National Weather Service United States Department of Commerce

Overview

The STI Modeling Program Team is responsible for supporting a variety of NWS modeling and research initiatives to improve weather forecasts. This is accomplished by funding research and education projects to accelerate and advance the development of new models, and foster collaboration among NOAA research scientists, federal labs, operational forecasters and the academic community. Examples of programs managed by this program division include efforts to improve guidance for hurricane track, intensity, and storm surge forecasts; develop an end-to-end air quality forecast capability; advance research to extend forecast skill beyond 8-10 days; and implement a weather-scale, fully-coupled numerical weather prediction system.

 

STI Modeling Program Seminar, The stratiform region of squall lines and its representation in convection-allowing numerical models by George H. Bryan (NCAR) occurred on June 14, 2017 

Abstract: The stratiform region of a squall line is the mesoscale area of relatively low radar reflectivity (20-40 dBZ) that often develops near the more-intense convective region (40-60 dBZ).

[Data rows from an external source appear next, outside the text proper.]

(* ===== verification/Stack.v ===== *)
(** The data layer as the server assembles it: the encrypting store over the
    SQLite store (src/internal/cli/cli.go opens one and wraps it in the
    other).

    [stack_spec] is the contract of the whole, with nothing assumed but the
    laws of the SQL engine and of HKDF: what other goroutines do to the
    database while an operation waits for its connection is the arbitrary
    function [others].  [alone] is the case without any. *)

From stdpp Require Import relations.
From S2P Require Import Prelude GoTime Env Store Sql Sqlite AesGcm Crypto Encrypted History.

Section stack.
Context {DB : Type} {E : SqlEngine DB} {HK : HKDF}.
Variable others : nat → DB → DB.
Variable key : bytes.

Abbreviation W := (World DB).

Definition stack_store : EncStore W := mk_EncStore (sqlite_store others) key.
Definition stack : EncryptedStore W := encrypted_store stack_store.

(** The effect of the other goroutines on the rows, below and above the
    envelope. *)
Definition inner_rely : relation (gmap Z Config) :=
  rtc (λ m m', ∃ i d, m = view (committed d) ∧ m' = view (committed (others i d))).
Definition outer_rely : relation (gmap Z PRow) :=
  rtc (λ m m', ∃ i d, m = opened key <$> view (committed d)
                      ∧ m' = opened key <$> view (committed (others i d))).

Lemma others_inner i d : inner_rely (view (committed d)) (view (committed (others i d))).
Proof using. apply rtc_once. by exists i, d. Qed.

Lemma inner_outer m m' : inner_rely m m' → outer_rely (opened key <$> m) (opened key <$> m').
Proof using.
  intros H. induction H as [m|m1 m2 m3 (i & d & -> & ->) _ IH]; [apply rtc_refl|].
  eapply rtc_l; [|done]. by exists i, d.
Qed.

Definition stack_rows (w : W) : gmap Z PRow := opened key <$> sqlite_rows w.

Definition stack_inner_spec : @StoreSpec W world_env (sqlite_store others) :=
  sqlite_spec others inner_rely (HR := rtc_po) others_inner.

Definition stack_spec : @EncryptedStoreSpec W stack :=
  @enc_spec W world_env (sqlite_store others) stack_inner_spec HK key outer_rely rtc_po inner_outer.

(** A relation that every single interference satisfies. *)
Lemma outer_rely_preserves (Q : gmap Z PRow → Prop) :
  (∀ i d, Q (opened key <$> view (committed d)) → Q (opened key <$> view (committed (others i d)))) →
  ∀ m m', outer_rely m m' → Q m → Q m'.
Proof using.
  intros HQ m m' H. induction H as [m|m1 m2 m3 (i & d & -> & ->) _ IH]; [done|].
  intros H. by apply IH, HQ.
Qed.

End stack.

(** ** Steps, and what happens at which *)

(** The step counter only grows, and what a computation does depends on the
    other goroutines only at the steps it takes. *)
Section local.
Context {DB : Type} {E : SqlEngine DB} {HK : HKDF}.
Abbreviation W := (World DB).
Implicit Types (others : nat → DB → DB) (w : W).

Definition agree (lo hi : nat) others others' : Prop :=
  ∀ i d, (lo ≤ i < hi)%nat → others' i d = others i d.

Definition local {A} (f : (nat → DB → DB) → W → A * W) : Prop :=
  ∀ others w a w', f others w = (a, w') →
    (w_step w ≤ w_step w')%nat
    ∧ ∀ others', agree (w_step w) (w_step w') others others' → f others' w = (a, w').

Lemma local_ret {A} (a : A) : local (λ _, ret a).
Proof using. intros o w x w' [= <- <-]. by split. Qed.
Lemma local_fail {A} (e : error) : local (A := result A) (λ _, fail e).
Proof using. intros o w x w' [= <- <-]. by split. Qed.
Lemma local_lift {A} (r : result A) : local (λ _, lift r).
Proof using. intros o w x w' [= <- <-]. by split. Qed.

Real-time numerical models that explicitly represent convection (with grid spacing of ~3 km) often fail to produce stratiform regions. This talk focuses on some microphysical and dynamical processes that can improve the structure of the stratiform region in such models. A key microphysical process is the inclusion of a fast-falling frozen hydrometeor (i.e., hail), which is primarily associated with the high-reflectivity convective region, but allows for the production of slower-falling snow aloft which ultimately forms the stratiform region. Turbulent mixing processes also play a key role, as revealed by high-resolution simulations (with grid spacing ~100 m) that show how air in stratiform regions has a history of mixing between mid-level and boundary-layer air. Identical simulations with relatively coarser resolution (grid spacing ~1 km) show practically no mixing and, consequently, inaccurate humidity profiles. In summary, stratiform regions are produced by a combination of microphysical and dynamical processes, and thus efforts to improve convection-resolving models need to address both processes.